Show every line of the data that includes the word "specialize".

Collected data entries
--------------------
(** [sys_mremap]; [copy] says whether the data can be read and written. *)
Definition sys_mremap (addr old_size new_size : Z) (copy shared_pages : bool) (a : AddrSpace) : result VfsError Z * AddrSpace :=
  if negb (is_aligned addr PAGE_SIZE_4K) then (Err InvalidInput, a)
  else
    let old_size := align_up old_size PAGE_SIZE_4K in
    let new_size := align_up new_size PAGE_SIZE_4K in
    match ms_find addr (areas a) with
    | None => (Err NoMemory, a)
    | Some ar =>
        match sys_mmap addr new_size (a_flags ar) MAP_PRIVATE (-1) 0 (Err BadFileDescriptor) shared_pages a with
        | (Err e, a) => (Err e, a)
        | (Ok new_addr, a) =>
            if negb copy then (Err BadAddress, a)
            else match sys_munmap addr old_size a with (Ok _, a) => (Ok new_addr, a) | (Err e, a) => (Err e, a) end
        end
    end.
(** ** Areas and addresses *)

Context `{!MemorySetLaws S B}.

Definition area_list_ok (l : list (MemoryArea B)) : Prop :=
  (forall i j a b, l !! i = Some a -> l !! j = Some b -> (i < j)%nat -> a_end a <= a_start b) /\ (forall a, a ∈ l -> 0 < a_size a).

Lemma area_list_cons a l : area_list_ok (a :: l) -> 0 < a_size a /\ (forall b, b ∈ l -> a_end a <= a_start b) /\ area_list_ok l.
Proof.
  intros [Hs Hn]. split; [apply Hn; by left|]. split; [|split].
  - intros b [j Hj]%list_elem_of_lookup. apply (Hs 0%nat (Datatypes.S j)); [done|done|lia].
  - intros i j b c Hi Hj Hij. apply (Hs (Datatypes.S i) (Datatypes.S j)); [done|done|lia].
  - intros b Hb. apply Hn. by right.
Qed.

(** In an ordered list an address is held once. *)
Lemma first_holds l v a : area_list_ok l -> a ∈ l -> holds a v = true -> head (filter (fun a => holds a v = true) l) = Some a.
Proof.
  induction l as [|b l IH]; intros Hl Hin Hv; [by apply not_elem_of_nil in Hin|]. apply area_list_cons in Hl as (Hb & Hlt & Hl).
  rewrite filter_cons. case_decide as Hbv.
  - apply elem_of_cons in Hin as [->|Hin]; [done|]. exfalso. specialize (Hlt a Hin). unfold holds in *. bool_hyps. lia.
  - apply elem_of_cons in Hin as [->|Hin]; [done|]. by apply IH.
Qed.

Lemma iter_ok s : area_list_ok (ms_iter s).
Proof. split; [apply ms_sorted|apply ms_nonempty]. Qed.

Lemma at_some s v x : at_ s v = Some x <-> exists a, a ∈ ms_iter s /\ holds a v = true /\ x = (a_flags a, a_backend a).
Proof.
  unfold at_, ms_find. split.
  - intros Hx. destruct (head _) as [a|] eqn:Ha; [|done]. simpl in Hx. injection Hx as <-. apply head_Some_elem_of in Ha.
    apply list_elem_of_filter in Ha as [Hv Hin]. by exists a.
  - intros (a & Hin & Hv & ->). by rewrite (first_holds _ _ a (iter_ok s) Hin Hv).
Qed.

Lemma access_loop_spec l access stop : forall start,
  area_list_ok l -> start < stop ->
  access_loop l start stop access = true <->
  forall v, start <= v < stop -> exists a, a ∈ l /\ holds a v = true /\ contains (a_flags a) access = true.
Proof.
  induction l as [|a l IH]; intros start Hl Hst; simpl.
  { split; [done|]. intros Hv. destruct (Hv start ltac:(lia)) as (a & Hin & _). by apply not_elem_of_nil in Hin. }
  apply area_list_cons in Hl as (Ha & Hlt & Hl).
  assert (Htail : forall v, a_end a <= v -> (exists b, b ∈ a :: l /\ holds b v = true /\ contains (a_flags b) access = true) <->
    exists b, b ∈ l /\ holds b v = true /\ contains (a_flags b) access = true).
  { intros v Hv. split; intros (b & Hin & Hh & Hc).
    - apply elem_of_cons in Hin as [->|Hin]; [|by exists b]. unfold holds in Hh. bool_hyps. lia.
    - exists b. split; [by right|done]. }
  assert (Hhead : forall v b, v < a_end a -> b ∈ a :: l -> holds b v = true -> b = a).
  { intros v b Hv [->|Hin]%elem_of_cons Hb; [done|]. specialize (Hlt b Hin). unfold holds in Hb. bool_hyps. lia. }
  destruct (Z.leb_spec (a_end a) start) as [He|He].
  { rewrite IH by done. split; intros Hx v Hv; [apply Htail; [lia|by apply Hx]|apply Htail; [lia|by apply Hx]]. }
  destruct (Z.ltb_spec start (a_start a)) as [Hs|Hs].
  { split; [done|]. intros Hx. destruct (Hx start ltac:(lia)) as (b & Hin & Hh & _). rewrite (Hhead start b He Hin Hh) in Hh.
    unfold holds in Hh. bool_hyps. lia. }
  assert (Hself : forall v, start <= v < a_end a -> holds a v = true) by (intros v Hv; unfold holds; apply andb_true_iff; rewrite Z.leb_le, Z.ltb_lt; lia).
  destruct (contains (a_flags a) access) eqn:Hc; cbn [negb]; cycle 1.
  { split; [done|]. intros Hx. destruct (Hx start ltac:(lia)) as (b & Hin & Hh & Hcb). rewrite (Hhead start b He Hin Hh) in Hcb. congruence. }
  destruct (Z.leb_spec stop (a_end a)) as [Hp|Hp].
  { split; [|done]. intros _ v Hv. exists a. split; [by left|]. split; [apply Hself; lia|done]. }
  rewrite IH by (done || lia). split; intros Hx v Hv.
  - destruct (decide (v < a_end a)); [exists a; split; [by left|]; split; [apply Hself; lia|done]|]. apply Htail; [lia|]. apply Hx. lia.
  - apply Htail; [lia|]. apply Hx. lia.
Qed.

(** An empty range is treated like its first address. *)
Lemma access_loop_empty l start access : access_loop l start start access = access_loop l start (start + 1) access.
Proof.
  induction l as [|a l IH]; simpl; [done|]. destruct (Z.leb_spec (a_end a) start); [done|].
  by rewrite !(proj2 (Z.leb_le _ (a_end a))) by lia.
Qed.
--------------------
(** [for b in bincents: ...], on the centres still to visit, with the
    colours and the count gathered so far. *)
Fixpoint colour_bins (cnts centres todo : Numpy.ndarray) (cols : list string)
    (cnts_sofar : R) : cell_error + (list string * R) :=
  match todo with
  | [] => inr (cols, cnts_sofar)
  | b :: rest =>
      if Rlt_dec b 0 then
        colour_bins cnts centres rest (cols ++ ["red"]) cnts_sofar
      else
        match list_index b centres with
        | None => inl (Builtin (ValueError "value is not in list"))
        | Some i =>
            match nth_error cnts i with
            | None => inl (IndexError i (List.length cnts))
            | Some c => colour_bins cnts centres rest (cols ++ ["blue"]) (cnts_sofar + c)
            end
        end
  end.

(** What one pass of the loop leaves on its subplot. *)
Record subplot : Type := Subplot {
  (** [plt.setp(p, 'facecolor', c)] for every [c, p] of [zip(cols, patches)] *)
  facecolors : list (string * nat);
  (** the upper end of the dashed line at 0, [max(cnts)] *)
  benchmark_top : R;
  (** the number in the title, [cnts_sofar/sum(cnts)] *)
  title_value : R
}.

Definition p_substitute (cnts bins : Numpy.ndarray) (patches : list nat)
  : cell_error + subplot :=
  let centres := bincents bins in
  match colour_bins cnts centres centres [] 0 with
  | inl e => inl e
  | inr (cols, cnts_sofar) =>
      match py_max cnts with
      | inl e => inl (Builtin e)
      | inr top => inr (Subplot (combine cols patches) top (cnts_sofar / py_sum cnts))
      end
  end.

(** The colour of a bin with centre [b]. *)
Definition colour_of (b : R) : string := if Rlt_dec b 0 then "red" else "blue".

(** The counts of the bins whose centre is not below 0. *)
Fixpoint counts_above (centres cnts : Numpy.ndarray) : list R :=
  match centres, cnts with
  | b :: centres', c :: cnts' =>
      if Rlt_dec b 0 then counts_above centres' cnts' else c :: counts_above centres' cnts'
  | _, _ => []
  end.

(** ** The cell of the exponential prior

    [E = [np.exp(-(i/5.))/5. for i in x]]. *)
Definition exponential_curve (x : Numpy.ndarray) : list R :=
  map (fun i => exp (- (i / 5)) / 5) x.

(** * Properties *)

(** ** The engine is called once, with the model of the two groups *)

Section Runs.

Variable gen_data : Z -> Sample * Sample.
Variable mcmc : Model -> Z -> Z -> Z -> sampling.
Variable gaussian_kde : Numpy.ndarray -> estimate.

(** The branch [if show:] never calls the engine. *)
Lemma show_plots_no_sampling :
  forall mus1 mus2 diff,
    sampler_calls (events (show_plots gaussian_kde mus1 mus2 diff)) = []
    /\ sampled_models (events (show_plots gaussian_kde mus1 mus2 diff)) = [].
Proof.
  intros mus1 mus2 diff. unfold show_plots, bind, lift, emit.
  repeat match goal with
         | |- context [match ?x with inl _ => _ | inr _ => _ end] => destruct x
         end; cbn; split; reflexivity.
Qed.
--------------------
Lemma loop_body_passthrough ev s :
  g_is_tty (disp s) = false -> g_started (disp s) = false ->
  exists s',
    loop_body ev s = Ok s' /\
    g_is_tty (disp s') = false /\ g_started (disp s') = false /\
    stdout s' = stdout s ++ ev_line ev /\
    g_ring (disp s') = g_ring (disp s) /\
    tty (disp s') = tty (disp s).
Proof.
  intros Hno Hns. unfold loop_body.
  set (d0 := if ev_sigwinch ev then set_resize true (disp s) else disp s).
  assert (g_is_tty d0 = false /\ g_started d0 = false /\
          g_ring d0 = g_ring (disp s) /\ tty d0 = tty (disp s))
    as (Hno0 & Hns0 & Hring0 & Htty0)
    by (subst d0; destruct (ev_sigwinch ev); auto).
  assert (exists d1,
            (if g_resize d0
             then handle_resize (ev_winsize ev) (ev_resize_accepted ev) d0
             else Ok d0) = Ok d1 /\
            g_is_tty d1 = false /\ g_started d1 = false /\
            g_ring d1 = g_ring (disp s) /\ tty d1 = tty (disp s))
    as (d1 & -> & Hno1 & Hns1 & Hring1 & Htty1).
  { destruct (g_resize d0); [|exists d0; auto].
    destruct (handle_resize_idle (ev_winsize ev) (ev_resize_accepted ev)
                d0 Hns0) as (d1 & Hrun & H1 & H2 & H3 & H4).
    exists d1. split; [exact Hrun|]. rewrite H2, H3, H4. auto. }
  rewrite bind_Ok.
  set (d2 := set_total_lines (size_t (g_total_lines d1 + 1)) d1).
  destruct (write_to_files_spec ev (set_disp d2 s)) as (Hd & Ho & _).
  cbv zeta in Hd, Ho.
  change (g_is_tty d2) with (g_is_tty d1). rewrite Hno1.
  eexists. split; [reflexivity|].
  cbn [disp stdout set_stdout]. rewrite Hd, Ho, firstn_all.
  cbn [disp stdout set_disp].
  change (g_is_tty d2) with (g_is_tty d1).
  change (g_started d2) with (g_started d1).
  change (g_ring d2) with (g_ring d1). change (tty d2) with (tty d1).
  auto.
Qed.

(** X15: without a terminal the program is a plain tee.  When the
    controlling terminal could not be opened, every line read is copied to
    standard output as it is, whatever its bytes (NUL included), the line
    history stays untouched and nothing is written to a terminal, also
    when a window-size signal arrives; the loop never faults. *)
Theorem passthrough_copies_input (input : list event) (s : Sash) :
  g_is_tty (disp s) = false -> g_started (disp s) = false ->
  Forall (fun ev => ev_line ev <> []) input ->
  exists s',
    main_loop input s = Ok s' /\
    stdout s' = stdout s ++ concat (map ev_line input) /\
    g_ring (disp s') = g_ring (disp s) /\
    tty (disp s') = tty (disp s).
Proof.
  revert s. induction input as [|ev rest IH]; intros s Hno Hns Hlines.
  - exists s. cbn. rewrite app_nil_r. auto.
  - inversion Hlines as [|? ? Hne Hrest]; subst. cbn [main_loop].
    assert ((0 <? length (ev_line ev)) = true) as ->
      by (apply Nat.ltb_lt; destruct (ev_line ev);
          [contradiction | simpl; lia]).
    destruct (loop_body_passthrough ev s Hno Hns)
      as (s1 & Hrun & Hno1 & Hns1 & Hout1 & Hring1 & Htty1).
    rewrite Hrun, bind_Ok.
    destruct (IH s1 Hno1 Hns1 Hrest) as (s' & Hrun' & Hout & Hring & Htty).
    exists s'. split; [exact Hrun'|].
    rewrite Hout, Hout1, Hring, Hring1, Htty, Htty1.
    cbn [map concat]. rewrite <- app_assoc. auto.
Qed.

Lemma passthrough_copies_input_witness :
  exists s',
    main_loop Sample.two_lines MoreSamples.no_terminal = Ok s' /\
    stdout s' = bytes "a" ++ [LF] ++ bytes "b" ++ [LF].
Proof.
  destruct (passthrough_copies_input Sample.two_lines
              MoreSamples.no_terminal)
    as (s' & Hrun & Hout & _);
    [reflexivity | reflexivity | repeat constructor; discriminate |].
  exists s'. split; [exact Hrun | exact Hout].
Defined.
--------------------
## Answer for this exercise
  - apply elem_of_cons in Hin as [->|Hin]; [done|]. exfalso. specialize (Hlt a Hin). unfold holds in *. bool_hyps. lia.
  { intros v b Hv [->|Hin]%elem_of_cons Hb; [done|]. specialize (Hlt b Hin). unfold holds in Hb. bool_hyps. lia. }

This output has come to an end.